There were related reports on quantitative prediction of DTIs affinity. Based on 9948 DTIs quantified by Ki, 1589 molecular descriptors and 1080 protein descriptors, Shar P A, et al., constructed quantitative prediction models for DTIs using RF and SVM model, respectively [44]. However, the Coefficient of Determination-R2 of RF and SVM models in training set are 0.88 and 0.86, at the same time, that of modes in test set are 0.63 and 0.61, which showed that there exists over-fitting. That is to say, predictive models have low accuracy.

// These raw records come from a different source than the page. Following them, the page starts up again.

(** A quotient whose numerator and denominator are within [k] of [A]
    and [c] (relative to [c]) is within [4 k] of [A / c]. *)
Lemma quot_near (a A D c k : Q) : 0 < c -> 0 <= A <= c -> 0 <= k <= 1 # 4 ->
  Qabs (a - A) <= k * c -> Qabs (D - c) <= k * c -> Qabs (a / D - A / c) <= 4 * k.
Proof.
  intros Hc HA Hk Ha HD.
  apply Qabs_Qle_condition in Ha as [Ha1 Ha2]. apply Qabs_Qle_condition in HD as [HD1 HD2].
  assert (Hkc : 0 <= k * c) by (apply Qmult_le_0_compat; lra).
  assert (HDp : (3 # 4) * c <= D) by nra.
  assert (HcD : 0 < c * D) by (apply Qmult_lt_0_compat; lra).
  assert (Ex : D * (a / D) == a) by (field; intro E; rewrite E in HDp; lra).
  assert (Ey : c * (A / c) == A) by (field; intro E; rewrite E in Hc; discriminate).
  set (X := a / D) in *. set (Y := A / c) in *. clearbody X Y.
  assert (P1 : c * D * (X - Y) == c * (a - A) - A * (D - c)) by (rewrite <- Ex, <- Ey; ring).
  assert (P2 : c * (a - A) <= c * (k * c)) by (apply Qmult_le_l; lra).
  assert (P2' : c * (- (k * c)) <= c * (a - A)) by (apply Qmult_le_l; lra).
  assert (P3 : A * (- (D - c)) <= A * (k * c)) by (rewrite !(Qmult_comm A); apply Qmult_le_compat_r; lra).
  assert (P3' : A * (- (k * c)) <= A * (- (D - c))) by (rewrite !(Qmult_comm A); apply Qmult_le_compat_r; lra).
  assert (P4 : A * (k * c) <= c * (k * c)) by (apply Qmult_le_compat_r; lra).
  assert (P5 : 2 * (c * (k * c)) <= c * D * (4 * k)) by nra.
  apply Qabs_Qle_condition. split.
  - apply (Qmult_le_l _ _ (c * D)); [exact HcD|]. lra.
  - apply (Qmult_le_l _ _ (c * D)); [exact HcD|]. lra.
Qed.

(** [2^-53] and a bound of [2^-1075], as literals that [lra] reads. *)
Definition u53 : Q := 1 # 9007199254740992.
Definition eta100 : Q := 1 # 1267650600228229401496703205376.
(** [scan_once_unicode]: the named constants by their first character,
    then a number. *)
Fixpoint scan_value (fuel : nat) (s : text) {struct fuel} : scan json :=
  match fuel with
  | O => NoFuel
  | S f =>
      match s with
      | [] => Invalid
      | c :: r =>
          if c =? 34 then
            match scan_string r with Some (t, r') => Scanned (JStr t) r' | None => Invalid end
          else if c =? 123 then
            match eat 125 (skip_ws r) with
            | Some r' => Scanned (JObj []) r'
            | None => match eat 34 (skip_ws r) with
                      | Some r' => scan_members f [] r'
                      | None => Invalid
                      end
            end
          else if c =? 91 then
            match eat 93 (skip_ws r) with
            | Some r' => Scanned (JArr []) r'
            | None => match scan_value f (skip_ws r) with
                      | Scanned v r'' => scan_elements f [v] r''
                      | Invalid => Invalid
                      | NoFuel => NoFuel
                      end
            end
          else if starts_with ‹"null"› s then Scanned JNull (skipn 4 s)
          else if starts_with ‹"true"› s then Scanned (JBool true) (skipn 4 s)
          else if starts_with ‹"false"› s then Scanned (JBool false) (skipn 5 s)
          else if starts_with ‹"NaN"› s then Scanned (JFloat PNaN) (skipn 3 s)
          else if starts_with ‹"Infinity"› s then Scanned (JFloat (PInf false)) (skipn 8 s)
          else if starts_with ‹"-Infinity"› s then Scanned (JFloat (PInf true)) (skipn 9 s)
          else match scan_number s with Some (v, r') => Scanned v r' | None => Invalid end
      end
  end

(** The loop of [_parse_array_unicode] after an item: [,] and the next
    item, or the closing bracket. *)
with scan_elements (fuel : nat) (acc : list json) (s : text) {struct fuel} : scan json :=
  match fuel with
  | O => NoFuel
  | S f =>
      match eat 93 (skip_ws s) with
      | Some r => Scanned (JArr (rev acc)) r
      | None =>
          match eat 44 (skip_ws s) with
          | Some r =>
              match scan_value f (skip_ws r) with
              | Scanned v r' => scan_elements f (v :: acc) r'
              | Invalid => Invalid
              | NoFuel => NoFuel
              end
          | None => Invalid
          end
      end
  end

(** The loop of [_parse_object_unicode], after the opening quote of a
    key: the key, [:], the value, then [,] and the next key or the
    closing brace. *)
with scan_members (fuel : nat) (acc : list (text * json)) (s : text) {struct fuel} : scan json :=
  match fuel with
  | O => NoFuel
  | S f =>
      match scan_string s with
      | None => Invalid
      | Some (k, r) =>
          match eat 58 (skip_ws r) with
          | None => Invalid
          | Some r' =>
              match scan_value f (skip_ws r') with
              | Scanned v r'' =>
                  match eat 125 (skip_ws r'') with
                  | Some r3 => Scanned (JObj (dict_of_pairs (rev ((k, v) :: acc)))) r3
                  | None =>
                      match eat 44 (skip_ws r'') with
                      | Some r3 =>
                          match eat 34 (skip_ws r3) with
                          | Some r4 => scan_members f ((k, v) :: acc) r4
                          | None => Invalid
                          end
                      | None => Invalid
                      end
                  end
              | Invalid => Invalid
              | NoFuel => NoFuel
              end
          end
      end
  end.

The main reasons for that would be improper characterization of drug molecules-targets and lack of feature screening. Considering this situation, in this paper, we screened characteristic descriptors of drug molecules from the perspective of molecular vibrations [35, 38]. Moreover, the analysis based on protein sequences rather than 3D structure of protein can ensure a wide range of applicability of models and its accuracy [39]. Therefore, the SVM and RF models in this paper had good results better than above research. In addition, the two datasets in this paper involved 544 and 778 targets respectively, which guaranteed that the model had some broad applicability. Likewise, Hakime Öztürk, et al., constructed DeepDTA to quantify the affinity of ligands-receptors, in which the results were not ideal. In process of building model, more attention was paid to amount of data and neglecting molecular feature representation. The R2 of Convolutional Neural Network (CNN) model was less than 0.70, which was lower than optimal RF model in this paper. The MSE of CNN model was high than 0.194, which was high than that of RF model in this paper (0.119) [45]. Abbasi W A, et al., proposed a sequence-based novel protein binding affinity predictor called ISLAND, in which the SVR model for LA kernel was the best model with R = 0.44, MSE = 6.55 [46]. Above comparative result showed that RF model developed based on Kd and EC50 in this paper can perform quantitative prediction of DTIs affinity more accurately with certain applicability and reliability.
Moreover, literature already reported has not characterized drug molecules from the perspective of molecular vibrations. Based on the methods and good results of this paper, it was also shown that parametric characterization based on molecular vibrations is crucial for construction of prediction model for DTIs affinity.